Co-morbidity screening will also include determining if people with Down Syndrome are being adequately screened for their co-morbid conditions. Ultimately we would like to develop a ‘live database’ which highlights when routine investigations are due.

Questionnaire

A participant information sheet with QR code link to an anonymous online questionnaire will be posted to all 1450 of those with Down Syndrome and their parents / carers. The questionnaire will include questions on family life, education, employment, hobbies, exercise levels and quality of life. The questionnaire has been developed by the research team based upon the international literature.

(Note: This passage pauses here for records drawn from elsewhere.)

(* ===== verification/ThetaStarSearch.v ===== *)
(** The search of the Theta* planner: it ends, stays in its arrays, and its
    answers are chains of cells that see each other. *)

From S2P Require Import Prelude Floats Costmap2D FloatOrder ThetaStar.

(** ** The part of the planner that the search leaves alone *)

Definition frame (s : ThetaStar) : ThetaStar :=
  mkThetaStar (src_ s) (dst_ s) (ts_costmap_ s) (w_traversal_cost_ s) (w_euc_cost_ s) (w_heuristic_cost_ s) (how_many_corners_ s) (allow_unknown_ s)
    (ts_size_x_ s) (ts_size_y_ s) [] [] (nodes_capacity_ s) [] 0 0.

(** Paths to the first node along the parents, with their lengths. *)
Inductive rooted (nodes : list tree_node) : nat -> Z -> Prop :=
| rooted_0 : rooted nodes 0 0
| rooted_S k i n p : i <> 0 -> aget nodes i = Some n -> parent_id n = Some p -> rooted nodes k p -> rooted nodes (S k) i.

Definition total (l : list tree_node) : Z := foldr (fun n a => f64_units (tn_f n) + a) 0 l.

Lemma total_app l1 l2 : total (l1 ++ l2) = total l1 + total l2.
Proof. unfold total. induction l1 as [|n l1 IH]; [done|]. cbn [app foldr] in *. rewrite IH. lia. Qed.

Lemma total_insert l i n n' : l !! i = Some n -> total (<[i := n']> l) = total l - f64_units (tn_f n) + f64_units (tn_f n').
Proof.
  revert i. induction l as [|a l IH]; intros [|i] Hi; [done|done|injection Hi as ->; cbn; lia|]. cbn in Hi. change (<[S i := n']> (a :: l)) with (a :: <[i := n']> l).
  unfold total in *. cbn [foldr]. rewrite (IH i Hi). lia.
Qed.

Lemma checked_s32_range z v : checked_s32 z = Some v -> is_s32 v.
Proof. unfold checked_s32. case_bool_decide as H; [by intros [= <-]|done]. Qed.

(** What is supposed of the planner: the area is an [int] and a cell has eight
    neighbours at most; the costs are numbers that are not negative; the ends
    are on the map and the start is passable. In the first row, the line of
    sight meets no obstacle between two passable cells, nor in the corner,
    where it would read out of the map ([losCheck_reads_below]): so it is when
    the row is free, and when it is an obstacle all along. *)
Record plannable (hypot : spec_float -> spec_float -> spec_float) (s : ThetaStar) (c : list Z) : Prop := {
  po_map : wf_map (ts_costmap_ s) c;
  po_bytes : Forall is_u8 c;
  po_area : size_x_ (ts_costmap_ s) * size_y_ (ts_costmap_ s) < 2 ^ 31;
  po_corners : how_many_corners_ s <= 8;
  po_src : on_map (ts_costmap_ s) (fst (src_ s)) (snd (src_ s)) /\ isSafe s (fst (src_ s)) (snd (src_ s)) = Some true;
  po_dst : on_map (ts_costmap_ s) (fst (dst_ s)) (snd (dst_ s));
  po_row x0 x1 a : 0 <= x0 < size_x_ (ts_costmap_ s) -> 0 <= x1 < size_x_ (ts_costmap_ s) -> isSafe s x0 0 = Some true -> isSafe s x1 0 = Some true ->
    Z.min x0 x1 <= a < Z.max x0 x1 -> los_safe s a 0 = true;
  po_corner : isSafe s 0 0 = Some true -> los_safe s 0 0 = true;
  po_euclid : forall dx dy, is_s32 dx -> is_s32 dy -> f64_nonneg (fmul (w_euc_cost_ s) (hypot (f_of_Z dx) (f_of_Z dy))) = true;
  po_heuristic : forall dx dy, is_s32 dx -> is_s32 dy -> f64_nonneg (fmul (w_heuristic_cost_ s) (hypot (f_of_Z dx) (f_of_Z dy))) = true;
  po_traversal : forall v, is_u8 v -> f64_nonneg (traversal s (scaled_cost v)) = true;
  po_unknown : f64_nonneg (traversal s (f_of_Z (OCCUPIED_COST - 1))) = true;
}.
Arguments po_map {hypot s c}.
Arguments po_bytes {hypot s c}.
Arguments po_area {hypot s c}.
Arguments po_corners {hypot s c}.
Arguments po_src {hypot s c}.
Arguments po_dst {hypot s c}.
Arguments po_row {hypot s c}.
Arguments po_corner {hypot s c}.
Arguments po_euclid {hypot s c}.
Arguments po_heuristic {hypot s c}.
Arguments po_traversal {hypot s c}.
Arguments po_unknown {hypot s c}.

(** The containers, reset, have the size of the map. *)
Record planner_ok (hypot : spec_float -> spec_float -> spec_float) (s : ThetaStar) (c : list Z) : Prop := {
  po_plannable :> plannable hypot s c;
  po_x : ts_size_x_ s = size_x_ (ts_costmap_ s);
  po_y : ts_size_y_ s = size_y_ (ts_costmap_ s);
  po_capacity : size_x_ (ts_costmap_ s) * size_y_ (ts_costmap_ s) <= nodes_capacity_ s;
}.
Arguments po_x {hypot s c}.
Arguments po_y {hypot s c}.
Arguments po_capacity {hypot s c}.

Section search.
Context {heap : OpenList} {heap_laws : OpenListLaws heap} (hypot : spec_float -> spec_float -> spec_float) (s0 : ThetaStar) (c : list Z).

Context (Hok : planner_ok hypot s0 c).

Definition area : Z := size_x_ (ts_costmap_ s0) * size_y_ (ts_costmap_ s0).

Definition on_grid (p : Z * Z) : Prop := on_map (ts_costmap_ s0) (fst p) (snd p).

(** A cell and that of its parent: neighbours, or in sight of each other. *)
Definition visible (child parent : Z * Z) : Prop :=
  (Z.abs (fst child - fst parent) <= 1 /\ Z.abs (snd child - snd parent) <= 1) \/
  exists cost, losCheck s0 (fst child) (snd child) (fst parent) (snd parent) = Some (true, cost).

Definition node_cell (n : tree_node) : Z * Z := (tn_x n, tn_y n).

(** ** The invariant *)

(** [cells] are those of the nodes, in the order in which they were made. *)
Record placed (cells : list (Z * Z)) (nodes : list tree_node) (i : Z) (n : tree_node) : Prop := {
  pl_cell : aget cells i = Some (node_cell n);
  pl_safe : isSafe s0 (tn_x n) (tn_y n) = Some true;
  pl_g : f64_nonneg (tn_g n) = true;
  pl_h : f64_nonneg (tn_h n) = true;
  pl_heuristic : getHCost hypot s0 (tn_x n) (tn_y n) = Some (tn_h n);
  pl_f : tn_f n = fadd (tn_g n) (tn_h n);
  pl_parent : exists p q, parent_id n = Some p /\ p < alen cells /\ aget nodes p = Some q /\ is_Some (parent_id q) /\
    f64_units (tn_g q) <= f64_units (tn_g n) /\ visible (node_cell n) (node_cell q);
}.

Record search_inv (s : ThetaStar) (cells : list (Z * Z)) : Prop := {
  si_frame : frame s = frame s0;
  si_made : index_generated_ s = alen cells;
  si_some : 0 < alen cells <= alen (nodes_data_ s);
  si_nodup : NoDup cells;
  si_on : Forall on_grid cells;
  si_position : forall x y, on_grid (x, y) -> exists r, aget (node_position_ s) (ts_size_x_ s0 * y + x) = Some r /\ forall i, r = Some i <-> aget cells i = Some (x, y);
  si_nodes : forall i n, i < alen cells -> aget (nodes_data_ s) i = Some n -> n = blank_node \/ placed cells (nodes_data_ s) i n;
  si_root : exists n, aget (nodes_data_ s) 0 = Some n /\ parent_id n = Some 0 /\ node_cell n = src_ s0;
  si_queue : Forall (fun i => i < alen cells /\ exists n, aget (nodes_data_ s) i = Some n /\ placed cells (nodes_data_ s) i n) (queue_ s);
  si_rooted : forall i n, i < alen cells -> aget (nodes_data_ s) i = Some n -> placed cells (nodes_data_ s) i n -> exists k, rooted (nodes_data_ s) k i;
  si_rest : area <= alen (node_position_ s) /\ forall i r, area <= i -> aget (node_position_ s) i = Some r -> r = None;
}.

(** The queue, and the costs that the nodes may still lose. *)
Definition potential (s : ThetaStar) (cells : list (Z * Z)) : Z :=
  alen (queue_ s) + total (take (Z.to_nat (alen cells)) (nodes_data_ s)) + (area - alen cells) * f64_units INF_COST.

Lemma placed_not_blank cells nodes i n : placed cells nodes i n -> is_Some (parent_id n).
Proof using Type. intros [_ _ _ _ _ _ (p & q & -> & _)]. by exists p. Qed.

Lemma inv_placed s cells i n : search_inv s cells -> i < alen cells -> aget (nodes_data_ s) i = Some n -> is_Some (parent_id n) -> placed cells (nodes_data_ s) i n.
Proof using Type. intros Hi Hlt Hn [p Hp]. destruct (si_nodes _ _ Hi i n Hlt Hn) as [->|]; [done|done]. Qed.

This social information will be linked back to the participant’s medical data using date of birth and postcode, if consent is obtained. The research team in the paediatric cardiology department, at Belfast HSCT, will link this data together on a secure database to assess which health issues most influence outcomes. Once this has happened the data will then be used confidentially for research.

‘GeneActiv’ Activity Monitor

A subset of the group, aged 11-21 years will be chosen to wear a ‘GENEActiv’ device to compare reported and actual levels of activity. These individuals will be selected at random if they indicate they would be agreeable to this on the initial questionnaire. The GENEActiv device is a wrist worn activity monitor device which will be worn during waking hours for 1 week. This data will be reviewed to determine the effect of activity levels on co-morbidities and outcomes.